According to the local police, the San Diego beach town of Encinitas was recently prompted to declare a state of emergency for e-bike safety following two serious crashes between teens on e-bikes and vehicles. One resulted in a fatality.

“Being able and willing to take risks and try new things is a part of our natural tendency to explore the world during adolescence. It’s a fundamental aspect of learning,” says a report by the University of California, Los Angeles Center for the Developing Adolescent. “Every time we do something with an uncertain outcome — taking a ‘risk’ — dopamine is released.” For teens, the response becomes amplified when peers are present, or if a kid even thinks peers are watching, notes the report. The “rewarding feelings” from an unhealthy risk becomes more intense. “Our reward system during these years is generally more excited by risks than at other times in our lives,” says the report. “The attraction of risk and novelty can make (teens) more vulnerable to unhealthy behaviors, such as reckless driving.”

Seeing kids screaming along a street at 20+ mph on an e-bike, “popping a wheelie,” meaning raising the front wheel off the ground and holding it there, seems to be becoming a common sight in some cities.

“To some policymakers and law enforcement officials, the technology has far outpaced existing laws, regulations and safety guidelines. Police and industry officials charge that some companies appear to knowingly sell products that can easily evade speed limits and endanger young riders,” writes Richtel. “Two federal agencies, the Consumer Product Safety Commission, and the National Highway Traffic Safety Administration, said they were evaluating ‘how best to oversee the safety of e-bikes,'” says the Times report.

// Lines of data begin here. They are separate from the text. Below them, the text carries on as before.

Definition out_to (p : Z) (b : bool) (g : gpio_regs) : gpio_regs := with_OUT (if b then Z.lor (OUT g) (BIT p) else Z.ldiff (OUT g) (BIT p)) g.
Lemma out_to_bit p b g q : 0 <= p -> 0 <= q -> Z.testbit (OUT (out_to p b g)) q = if p =? q then b else Z.testbit (OUT g) q.
Proof.
  intros Hp Hq. unfold out_to. cbn [OUT with_OUT]. destruct b; autorewrite with esp_bits; destruct (p =? q);
    by rewrite ?orb_true_r, ?orb_false_r, ?andb_true_r, ?andb_false_r.
Qed.
(** A write to a pin, and what the panel makes of it. *)
Lemma write_run p b (c : device) : 0 <= p < 16 ->
  esp_gpio_write p b c = Some ((), set_gpio (out_to p b (gpio c)) c).
Proof. intros Hp. by rewrite gpio_write_run. Qed.
Lemma set_out_wired p b (c : device) : wired c -> wired (set_gpio (out_to p b (gpio c)) c).
Proof. done. Qed.
Lemma set_out_clocked p b (c : device) bits lines : 0 <= p < 16 -> p <> cs -> clocked c bits lines ->
  clocked (set_gpio (out_to p b (gpio c)) c)
    (if (p =? 14) && b && negb (Z.testbit (OUT (gpio c)) 14) then bits ++ [Z.testbit (OUT (gpio c)) 13] else bits) lines.
Proof.
  intros Hp Hpc (Hw & Hs & He). split; [by apply set_out_wired|]. destruct Hw as (H13 & H14 & Hc).
  cbn [gpio set_gpio EspRegs.world]. split; [rewrite out_to_bit by lia; by rewrite (proj2 (Z.eqb_neq p cs))|].
  cbn [pad_update panel_pads]. set (g' := out_to p b (gpio c)).
  assert (L : forall q, q = 13 \/ q = 14 \/ q = cs -> level (gpio c) q = Z.testbit (OUT (gpio c)) q /\ level g' q = if p =? q then b else Z.testbit (OUT (gpio c)) q).
  { intros q Hq. assert (Hpq : pushpull (gpio c) q) by (destruct Hq as [-> | [-> | ->]]; done).
    split; [by apply pushpull_level|]. rewrite pushpull_level by exact Hpq. unfold g'. apply out_to_bit; [lia|]. destruct Hq as [-> | [-> | ->]]; lia. }
  destruct (L cs ltac:(auto)) as [-> ->], (L 14 ltac:(auto)) as [-> ->], (L 13 ltac:(auto)) as [_ ->].
  rewrite (proj2 (Z.eqb_neq p cs)), Hs, He by done. cbn [pn_bits pn_line].
  destruct (Z.eqb_spec p 14) as [->|]; cbn [andb]; [|by destruct (Z.testbit (OUT (gpio c)) 14)].
  change (14 =? 13) with false. by destruct b, (Z.testbit (OUT (gpio c)) 14).
Qed.

(** ** Bytes on the wires *)

(** From a selected panel the call sends these bits and changes nothing but the chip. *)
Definition sends (m : ST world unit) (l : list bool) : Prop :=
  forall (s : world) bits lines, clocked (chip s) bits lines ->
  exists c, m s = Some ((), with_chip c s) /\ clocked c (bits ++ l) lines.
Lemma sends_ret : sends (mret ()) [].
Proof. intros s bits lines Hc. exists (chip s). rewrite app_nil_r. split; [by destruct s|done]. Qed.
Lemma sends_seq m1 m2 l1 l2 : sends m1 l1 -> sends m2 l2 -> sends (m1;; m2) (l1 ++ l2).
Proof.
  intros H1 H2 s bits lines Hc. destruct (H1 s bits lines Hc) as (c1 & E1 & Hc1).
  destruct (H2 (with_chip c1 s) (bits ++ l1) lines Hc1) as (c2 & E2 & Hc2). exists c2. rewrite app_assoc. split; [|done].
  by rewrite (bind_run _ _ _ _ _ E1).
Qed.

Lemma on_chip_write p b (s : world) : 0 <= p < 16 -> on_chip (gpio_write p b) s = Some ((), with_chip (set_gpio (out_to p b (gpio (chip s))) (chip s)) s).
Proof. intros Hp. unfold on_chip. cbn [gpio_write esp_pins]. by rewrite write_run. Qed.
Lemma sends_low p b : 0 <= p < 16 -> p <> cs -> (p = 14 -> b = false) -> sends (on_chip (gpio_write p b)) [].
Proof.
  intros Hp Hpc Hb s bits lines Hc. rewrite on_chip_write by done. eexists. split; [reflexivity|]. rewrite app_nil_r.
  pose proof (set_out_clocked p b (chip s) bits lines Hp Hpc Hc) as Hk.
  destruct (Z.eqb_spec p 14) as [Hz|]; [|exact Hk]. rewrite (Hb Hz) in Hk |- *. exact Hk.
Qed.
(** Clock low, data, clock high. *)
Lemma sends_bit b k l : sends k l -> sends (on_chip (gpio_write 14 false);; on_chip (gpio_write 13 b);; on_chip (gpio_write 14 true);; k) (b :: l).
Proof.
  intros Hk s bits lines Hc. rewrite (bind_run _ _ _ _ _ (on_chip_write 14 false s ltac:(lia))).
  set (s1 := with_chip (set_gpio (out_to 14 false (gpio (chip s))) (chip s)) s).
  pose proof (set_out_clocked 14 false (chip s) bits lines ltac:(lia) ltac:(lia) Hc) as Hc1. cbn [Z.eqb Pos.eqb andb] in Hc1.
  rewrite (bind_run _ _ _ _ _ (on_chip_write 13 b s1 ltac:(lia))).
  set (s2 := with_chip (set_gpio (out_to 13 b (gpio (chip s1))) (chip s1)) s1).
  pose proof (set_out_clocked 13 b (chip s1) bits lines ltac:(lia) ltac:(lia) Hc1) as Hc2. cbn [Z.eqb Pos.eqb andb] in Hc2.
  rewrite (bind_run _ _ _ _ _ (on_chip_write 14 true s2 ltac:(lia))).
  pose proof (set_out_clocked 14 true (chip s2) bits lines ltac:(lia) ltac:(lia) Hc2) as Hc3.
  assert (E14 : Z.testbit (OUT (gpio (chip s2))) 14 = false) by (unfold s2, s1; cbn [gpio set_gpio chip with_chip]; by rewrite !out_to_bit).
  assert (E13 : Z.testbit (OUT (gpio (chip s2))) 13 = b) by (unfold s2, s1; cbn [gpio set_gpio chip with_chip]; by rewrite !out_to_bit).
  rewrite E14, E13 in Hc3. destruct (Hk (with_chip (set_gpio (out_to 14 true (gpio (chip s2))) (chip s2)) s2) _ _ Hc3) as (c & E & Hc4).
  exists c. split; [exact E|]. by rewrite cons_middle, app_assoc.
Qed.

Lemma data_write (b : bool) : (if b then on_chip (gpio_write 13 true) else on_chip (gpio_write 13 false)) = (on_chip (gpio_write 13 b) : ST world unit).
Proof. by destruct b. Qed.
(** The bits of a byte from the top down. *)
Definition byte_bits_msb (b : Z) : list bool := map (fun i => Z.testbit b (7 - Z.of_nat i)) (seq 0 8).
Lemma sends_msb data : is_byte data -> sends (Display_SendByte data) (byte_bits_msb data).
Proof.
  intros Hb. unfold Display_SendByte. rewrite <- (app_nil_r (byte_bits_msb data)). apply sends_seq; [|by apply sends_low; [lia|lia|]].
  assert (Hl : forall n k d, (k + n = 8)%nat -> is_byte d -> (forall i, 0 <= i < Z.of_nat n -> Z.testbit d (7 - i) = Z.testbit data (7 - Z.of_nat k - i)) ->
    sends (send_loop n d) (map (fun i => Z.testbit data (7 - Z.of_nat i)) (seq k n))).
  { induction n as [|n IH]; intros k d Hk Hd Hbits; [apply sends_ret|]. cbn [send_loop seq map]. rewrite data_write.
    assert (E : negb (Z.land d 0x80 =? 0) = Z.testbit data (7 - Z.of_nat k)).
    { change 0x80 with (BIT 7). rewrite land_BIT by lia. rewrite <- (Z.sub_0_r (7 - Z.of_nat k)), <- Hbits by lia. done. }
    rewrite E. apply sends_bit. apply IH; [lia|unfold u8, is_byte; apply Z.mod_pos_bound; lia|].
    intros i Hi. unfold u8. rewrite Z.mod_pow2_bits_low, Z.shiftl_spec by lia.
    replace (7 - i - 1) with (7 - (i + 1)) by lia. rewrite Hbits by lia. f_equal. lia. }
  apply (Hl 8%nat 0%nat data); [done|done|]. intros i Hi. f_equal; lia.
Qed.
Lemma sends_lsb data : sends (Display_sendbyteLSB data) (byte_bits data).
Proof.
  unfold Display_sendbyteLSB. rewrite <- (app_nil_r (byte_bits data)). apply sends_seq; [|by apply sends_low; [lia|lia|]].
  assert (Hl : forall n k d, (forall i, 0 <= i -> Z.testbit d i = Z.testbit data (Z.of_nat k + i)) ->
    sends (send_lsb_loop n d) (map (fun i => Z.testbit data (Z.of_nat i)) (seq k n))).
  { induction n as [|n IH]; intros k d Hbits; [apply sends_ret|]. cbn [send_lsb_loop seq map]. rewrite data_write.
    assert (E : negb (Z.land d 0x01 =? 0) = Z.testbit data (Z.of_nat k)).
    { change 0x01 with (BIT 0). rewrite land_BIT by lia. rewrite Hbits by lia. f_equal. lia. }
    rewrite E. apply sends_bit. apply IH. intros i Hi. rewrite Z.shiftr_spec, Hbits by lia. f_equal. lia. }
  apply (Hl 8%nat 0%nat data). intros i Hi. f_equal.
Qed.

(** ** The frame *)

Definition bits_of (l : list Z) : list bool := concat (map byte_bits l).
Lemma bits_of_app l1 l2 : bits_of (l1 ++ l2) = bits_of l1 ++ bits_of l2.
Proof. unfold bits_of. by rewrite map_app, concat_app. Qed.
Lemma bits_of_cons b l : bits_of (b :: l) = byte_bits b ++ bits_of l.
Proof. done. Qed.

(** The bytes sent for the rows from number [n] on: after each a zero and the address of
    the next one. *)
Fixpoint frame (n : Z) (rows : list (list Z)) : list Z :=
  match rows with
  | [] => []
  | row :: rows => row ++ 0 :: (if n + 2 <=? 96 then [n + 2] else []) ++ frame (n + 1) rows
  end.
Lemma sends_row n rest l2 row : 0 <= n <= 95 -> sends (refresh_loop rest (12 * (n + 1)) (n + 2)) l2 ->
  forall j, 0 <= j -> j + Z.of_nat (length row) = 12 -> (0 < length row)%nat ->
  sends (refresh_loop (row ++ rest) (12 * n + j) (n + 1)) (bits_of row ++ byte_bits 0 ++ bits_of (if n + 2 <=? 96 then [n + 2] else []) ++ l2).
Proof.
  intros Hn Hrest. induction row as [|b row IH]; intros j Hj Hl H0; [cbn in H0; lia|]. cbn [app refresh_loop length] in *.
  rewrite bits_of_cons, <- app_assoc. apply sends_seq; [apply sends_lsb|].
  change (SHARPMEM_LCDWIDTH / 8) with 12. destruct row as [|b' row].
  - assert (Ej : j = 11) by (cbn [length] in Hl; lia). subst j. replace (12 * n + 11 + 1) with (12 * (n + 1)) by lia.
    rewrite (Z.mul_comm 12 (n + 1)), Z.div_mul by lia. replace (n + 1 + 1) with (n + 2) by lia.
    rewrite (proj2 (Z.eqb_neq (n + 2) (n + 1))) by lia. change (bits_of []) with (@nil bool) at 1. cbn [negb app]. apply sends_seq; [apply sends_lsb|].
    apply sends_seq; [|by rewrite Z.mul_comm].
    change SHARPMEM_LCDHEIGHT with 96. destruct (Z.leb_spec (n + 2) 96); [|apply sends_ret]. rewrite bits_of_cons, app_nil_r.
    replace (u8 (n + 2)) with (n + 2) by (unfold u8; rewrite Z.mod_small; lia). apply sends_lsb.
  - cbn [length] in *. assert (Ed : (12 * n + j + 1) / 12 = n) by (symmetry; apply (Z.div_unique _ _ _ (j + 1)); lia).
    rewrite Ed, Z.eqb_refl. cbn [negb]. replace (12 * n + j + 1) with (12 * n + (j + 1)) by lia. apply IH; lia.
Qed.
Lemma sends_rows rows : forall n, 0 <= n -> n + Z.of_nat (length rows) = 96 -> Forall (fun row => length row = 12%nat) rows ->
  sends (refresh_loop (concat rows) (12 * n) (n + 1)) (bits_of (frame n rows)).
Proof.
  induction rows as [|row rows IH]; intros n Hn Hl Hr; [apply sends_ret|]. cbn [length] in Hl. apply Forall_cons in Hr as [Hrow Hr].
  cbn [concat frame]. rewrite bits_of_app, bits_of_cons, bits_of_app.
  pose proof (sends_row n (concat rows) (bits_of (frame (n + 1) rows)) row ltac:(lia)) as Hs. rewrite <- (Z.add_0_r (12 * n)).
  apply Hs; [|lia|lia|lia]. replace (n + 2) with (n + 1 + 1) by lia. apply IH; [lia|lia|done].
Qed.
Lemma registry_only_bind {A B} (m : M A) (f : A -> M B) :
  registry_only (snd m) ->
  (forall a, registry_only (snd (f a))) ->
  registry_only (snd (bind m f)).
Proof.
  intros Hm Hf. rewrite snd_bind. apply Forall_app. split; [exact Hm |].
  destruct (fst m); [apply Hf | constructor].
Qed.

Lemma registry_only_lift {A} (r : Result A) : registry_only (snd (lift r)).
Proof. constructor. Qed.


Lemma areEqualUint8Arrays_eq (a b : Uint8Array) :
  areEqualUint8Arrays a b = true -> a = b.
Proof.
  revert b. induction a as [| x a IH]; intros [| y b]; simpl; try discriminate.
  - reflexivity.
  - intros H. apply andb_true_iff in H as [Hxy Hab].
    apply Byte.byte_dec_bl in Hxy. f_equal; auto.
Qed.

Section SkyDB.

Context `{Ext : External}.

Lemma registry_only_getEntry pk dk opts : registry_only (snd (getEntry pk dk opts)).
Proof.
  destruct (getEntry_trace pk dk opts) as [-> | (url & _ & ->)].
  - constructor.
  - repeat constructor.
Qed.

Lemma registry_only_postSignedEntry pk e sig opts :
  registry_only (snd (postSignedEntry pk e sig opts)).
Proof.
  unfold postSignedEntry.
  apply registry_only_bind; [apply registry_only_lift | intros _].
  apply registry_only_bind; [apply registry_only_lift | intros key].
  repeat constructor.
Qed.

Lemma signEntry_no_event sk e hashed : snd (signEntry sk e hashed) = [].
Proof.
  unfold signEntry, bind, lift.
  destruct (hexToUint8Array sk); [| reflexivity].
  destruct (hashRegistryEntry e hashed); reflexivity.
Qed.

Lemma registry_only_setEntry sk e opts : registry_only (snd (setEntry sk e opts)).
Proof.
  unfold setEntry.
  apply registry_only_bind; [apply registry_only_lift | intros _].
  apply registry_only_bind; [apply registry_only_lift | intros _].
  apply registry_only_bind; [apply registry_only_lift | intros ska].
  apply registry_only_bind; [rewrite signEntry_no_event; constructor | intros sig].
  apply registry_only_bind; [apply registry_only_lift | intros pka].
  apply registry_only_postSignedEntry.
Qed.

Lemma registry_only_getNextRegistryEntry pk dk d opts :
  registry_only (snd (getNextRegistryEntry pk dk d opts)).
Proof.
  unfold getNextRegistryEntry.
  apply registry_only_bind; [apply registry_only_getEntry | intros se].
  apply registry_only_bind; [apply registry_only_lift | intros rev]. constructor.
Qed.

(** The lookup of [getJSON]: the result of [getEntry], with the deletion
    sentinel turned into "not found"; no further request. *)
Lemma getSkyDBRegistryEntry_spec pk dk opts :
  getSkyDBRegistryEntry pk dk opts
  = (match fst (getEntry pk dk opts) with
     | Throw err => Throw err
     | Ok signedEntry =>
         match entry signedEntry with
         | None => Ok None
         | Some e =>
             if areEqualUint8Arrays (data e) EMPTY_SKYLINK then Ok None else Ok (Some e)
         end
     end, snd (getEntry pk dk opts)).
Proof.
  unfold getSkyDBRegistryEntry, bind, ret.
  destruct (getEntry pk dk opts) as [[se | err] t]; simpl; [| reflexivity].
  destruct (entry se) as [e |]; [| now rewrite app_nil_r].
  destruct (areEqualUint8Arrays (data e) EMPTY_SKYLINK); now rewrite app_nil_r.
Qed.

Lemma getJSON_not_found pk dk opts t :
  getSkyDBRegistryEntry pk dk opts = (Ok None, t) ->
  getJSON pk dk opts = (Ok {| json_data := None; dataLink := None |}, t).
Proof.
  intros H. unfold getJSON. rewrite (bind_Ok _ _ _ _ H). simpl.
  now rewrite app_nil_r.
Qed.

Lemma getJSON_found pk dk opts e t raw link :
  getSkyDBRegistryEntry pk dk opts = (Ok (Some e), t) ->
  parseDataLink (data e) true = Ok (raw, link) ->
  getJSON pk dk opts
  = match checkCachedDataLink raw (cachedDataLink opts) with
    | Throw err => (Throw err, t)
    | Ok true => (Ok {| json_data := None; dataLink := Some link |}, t)
    | Ok false =>
        (match getFileContent link with
         | Throw err => Throw err
         | Ok d => jsonOfDownload d link
         end, t ++ [Start (Download link); Done (Download link)])
    end.
Proof.
  intros H Hp. unfold getJSON. rewrite (bind_Ok _ _ _ _ H).
  rewrite (bind_lift_Ok _ _ _ Hp). cbv beta iota.
  destruct (checkCachedDataLink raw (cachedDataLink opts)) as [[|] | err].
  - simpl. now rewrite app_nil_r.
  - unfold await, bind, lift.
    destruct (getFileContent link) as [d | err]; simpl;
      now rewrite ?app_nil_r.
  - simpl. now rewrite app_nil_r.
Qed.
(** Scenario S1 and the "With Cache" case of TestTortoiseBeacon_calcBeacon. *)
Definition s1_votes : votesSetPair :=
  VotesSetPair {[ "0x1"; "0x2"; "0x4"; "0x5" ]}%string {[ "0x3"; "0x6" ]}%string.
Definition s1_node : TB.TortoiseBeacon memDB :=
  TB.set_ownVotes {[ (5, 3) := s1_votes ]} (newNode 3 None).
Definition s1_beacon : Hash32 :=
  HexToHash32 "0xd04dd0faf9b5d3baf04dd99152971b5db67b0b3c79e5cc59f8f7b03ab20673f8".

(** Scenario S3 and the case of TestTortoiseBeacon_encodeVotes. *)
Definition s3_first : Votes.proposals :=
  Votes.Proposals ["0x1"; "0x2"]%string ["0x3"]%string.
Definition s3_votes : votesSetPair :=
  VotesSetPair {[ "0x1"; "0x3" ]}%string {[ "0x2" ]}%string.

(** Scenario S4 and the case of TestTortoiseBeacon_firstRoundVotes. *)
Definition s4_incoming : gmap epochRoundPair (gmap nodeID votesSetPair) :=
  {[ (5, 1) :=
       {[ "pk1"%string := VotesSetPair {[ "0x1"; "0x2" ]}%string
                                        {[ "0x3"; "0x5"; "0x6" ]}%string;
          "pk2"%string := VotesSetPair {[ "0x1"; "0x4"; "0x5" ]}%string
                                        {[ "0x6" ]}%string ]} ]}.
Definition s4_margins : gmap proposal Z :=
  {[ "0x1"%string := 2; "0x2"%string := 1; "0x3"%string := -1;
     "0x4"%string := 1; "0x5"%string := 0; "0x6"%string := -2 ]}.


(** A vote set pair over [["0x1"]] that leaves the entry unclassified. *)
Definition unclassified_first : Votes.proposals := Votes.Proposals ["0x1"%string] [].
Definition unclassified_votes : votesSetPair := VotesSetPair ∅ ∅.

Definition maxEpoch : EpochID := 2 ^ 64 - 1.


(** A fresh node with an empty in-memory beacon DB. *)
Definition dbNode : TB.TortoiseBeacon memDB := newNode 3 (Some (DBFile.NewDB ∅)).

(** A node whose beacon DB already holds an entry for the genesis epoch 1. *)
Definition staleDBNode : TB.TortoiseBeacon memDB :=
  newNode 3 (Some (DBFile.NewDB {[ EpochID_ToBytes 1 := s1_beacon ]})).

(** A node after [Start]: the genesis beacons are in place, no DB. *)
Definition genesisNode : TB.TortoiseBeacon memDB :=
  default (newNode 3 None) (TB.initGenesisBeacons mockCollaborators 3 (newNode 3 None)).

(** A node of tortoisebeacon.go that has started epoch 5 and waits for its
    beacon: three rounds of one second (in nanoseconds) each. *)
Definition pendingNode : TBReady.TortoiseBeacon memDB :=
  TBReady.mkTB 3 1000000000 None 15 ∅ {[ 5 := TBReady.chanOpen ]} true false [].

(** A node that holds a beacon for the last epoch of the 64-bit range. *)
Definition farFutureNode : TB.TortoiseBeacon memDB :=
  TB.set_beacons {[ maxEpoch := zeroHash32 ]} (newNode 3 None).

(* ===================================================================== *)
(** ** More of tortoise_beacon.go and beacon_calc.go *)
(* ===================================================================== *)




Definition TBBeaconSyncPrevProtocol : string := "TBBeaconSyncPrev".

Module TBSync.

Section Engine.
Context {D : Type} `{!tortoiseBeaconDB D}.
Variable c : collaborators.

(** syncPrevBeacon of beacon_calc.go. *)
Definition syncPrevBeacon (tb : TB.TortoiseBeacon D) (epoch : EpochID) (beacon : Hash32)
  : TB.TortoiseBeacon D * result unit :=
  match TB.calcEligibilityProof c (BeaconSyncMessageBody (TB.minerID tb) epoch beacon) with
  | Err err => (tb, Err (ErrWrap "calcEligibilityProof" err))
  | Ok sig =>
      match TB.sendToGossip c tb TBBeaconSyncPrevProtocol
                            (BeaconSyncMessage (TB.minerID tb) epoch beacon sig) with
      | (tb1, Err err) => (tb1, Err (ErrWrap "sendToGossip" err))
      | (tb1, Ok _) => (tb1, Ok tt)
      end
  end.
(** ** Arithmetic on [long] *)

Lemma long_add_Some x y z :
  long_add x y = Some z <-> z = x + y /\ LONG_MIN <= x + y <= LONG_MAX.
Proof. unfold long_add. case_decide; naive_solver. Qed.

Lemma long_add_total x y :
  LONG_MIN <= x + y <= LONG_MAX -> long_add x y = Some (x + y).
Proof. intros. by apply long_add_Some. Qed.

(** ** The scanning loops *)

Lemma scan_up_some fuel a p l l1 :
  scan_up fuel a p l = Some l1 ->
  l <= l1 /\ (exists y, get a l1 = Some y /\ p <= y) /\
  (forall i, l <= i < l1 -> exists y, get a i = Some y /\ y < p).
Proof.
  revert l. induction fuel as [|f IH]; intros l H; [done|]. simpl in H.
  destruct (get a l) as [x|] eqn:Hx; [|done]. simpl in H.
  case_decide.
  - destruct (long_add l 1) as [l'|] eqn:Hl'; [|done]. simpl in H.
    apply long_add_Some in Hl' as [-> _].
    apply IH in H as (? & ? & Hlt). split_and!; [lia|done|].
    intros i Hi. destruct (decide (i = l)) as [->|]; [eauto|].
    apply Hlt. lia.
  - simplify_eq. split_and!; [lia|exists x; split; [done|lia]|intros; lia].
Qed.

Lemma scan_up_total fuel a p l s x :
  0 <= l <= s -> s <= LONG_MAX -> get a s = Some x -> p <= x ->
  (Z.to_nat (s - l) < fuel)%nat ->
  exists l1, scan_up fuel a p l = Some l1.
Proof.
  revert l. induction fuel as [|f IH]; intros l Hl Hmax Hs Hx Hf; [lia|].
  simpl. pose proof (get_bounds _ _ _ Hs).
  destruct (get_is_Some a l) as [y Hy]; [lia|]. rewrite Hy. simpl.
  case_decide; [|eauto].
  assert (l <> s) by (intros ->; simplify_eq; lia).
  rewrite long_add_total by (unfold LONG_MIN; lia). simpl.
  apply IH; try done; lia.
Qed.

Lemma scan_down_some fuel a p r r1 :
  scan_down fuel a p r = Some r1 ->
  r1 <= r /\ (exists y, get a r1 = Some y /\ y <= p) /\
  (forall i, r1 < i <= r -> exists y, get a i = Some y /\ p < y).
Proof.
  revert r. induction fuel as [|f IH]; intros r H; [done|]. simpl in H.
  destruct (get a r) as [x|] eqn:Hx; [|done]. simpl in H.
  case_decide.
  - destruct (long_add r (-1)) as [r'|] eqn:Hr'; [|done]. simpl in H.
    apply long_add_Some in Hr' as [-> _].
    apply IH in H as (? & ? & Hlt). split_and!; [lia|done|].
    intros i Hi. destruct (decide (i = r)) as [->|].
    + exists x. split; [done|lia].
    + apply Hlt. lia.
  - simplify_eq. split_and!; [lia|exists x; split; [done|lia]|intros; lia].
Qed.

Lemma scan_down_total fuel a p r t x :
  t <= r < Z.of_nat (length a) -> r <= LONG_MAX ->
  get a t = Some x -> x <= p ->
  (Z.to_nat (r - t) < fuel)%nat ->
  exists r1, scan_down fuel a p r = Some r1.
Proof.
  revert r. induction fuel as [|f IH]; intros r Hr Hmax Ht Hx Hf; [lia|].
  simpl. pose proof (get_bounds _ _ _ Ht).
  destruct (get_is_Some a r) as [y Hy]; [lia|]. rewrite Hy. simpl.
  case_decide; [|eauto].
  assert (r <> t) by (intros ->; simplify_eq; lia).
  rewrite long_add_total by (unfold LONG_MIN; lia). simpl.
  apply IH; try done; lia.
Qed.

(** ** The partition loop *)

Definition all_le (a : list Z) (lo hi p : Z) : Prop :=
  forall i x, lo <= i <= hi -> get a i = Some x -> x <= p.

Definition all_ge (a : list Z) (lo hi p : Z) : Prop :=
  forall i x, lo <= i <= hi -> get a i = Some x -> p <= x.

(** Indices outside [lo, hi] keep their contents. *)
Definition same_outside (a a' : list Z) (lo hi : Z) : Prop :=
  forall i, ~ (lo <= i <= hi) -> get a' i = get a i.

Record loop_post (a : list Z) (p l r : Z) (a' : list Z) (l' r' : Z) : Prop := {
  lp_length : length a' = length a;
  lp_perm   : a' ≡ₚ a;
  lp_frame  : same_outside a a' l r;
  lp_l      : l <= l';
  lp_r      : r' <= r;
  lp_cross  : r' < l';
  lp_le     : forall lo, all_le a lo (l - 1) p -> all_le a' lo (l' - 1) p;
  lp_ge     : forall hi, all_ge a (r + 1) hi p -> all_ge a' (r' + 1) hi p;
  lp_strict : forall m, l <= m <= r -> get a m = Some p -> l < l' /\ r' < r;
  lp_l_max  : (exists s x, l <= s <= r + 1 /\ get a s = Some x /\ p <= x) ->
              l' <= r + 1;
  lp_r_min  : (exists t x, l - 1 <= t <= r /\ get a t = Some x /\ x <= p) ->
              l - 1 <= r';
}.

Lemma partition_loop_S f a p l r :
  partition_loop (S f) a p l r =
  (l1 ← scan_up (S (length a)) a p l;
   r1 ← scan_down (S (length a)) a p r;
   if decide (l1 <= r1) then
     a' ← swap a l1 r1;
     l2 ← long_add l1 1;
     r2 ← long_add r1 (-1);
     if decide (l2 <= r2)
     then partition_loop f a' p l2 r2
     else Some (a', l2, r2)
   else Some (a, l1, r1)).
Proof. reflexivity. Qed.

Even without the proliferation of e-bikes, the Centers for Disease Control and Prevention statistics show that “car drivers ages 16 to 19 are three times as likely to be killed in a crash as drivers 20 or older, and bicyclists ages 10 to 24 have the highest rate of emergency room visits for crashes.” And now, a new tragic statistic seems to be emerging. According to the website eBicycle, patents for e-bikes have been around since the late 1800s, but big companies became interested in electric bicycles in the 1990s. Today, the global electric bicycle market is skyrocketing, as our two frontline safety agencies are, sadly, just now “evaluating” a situation the could have been predicted long ago.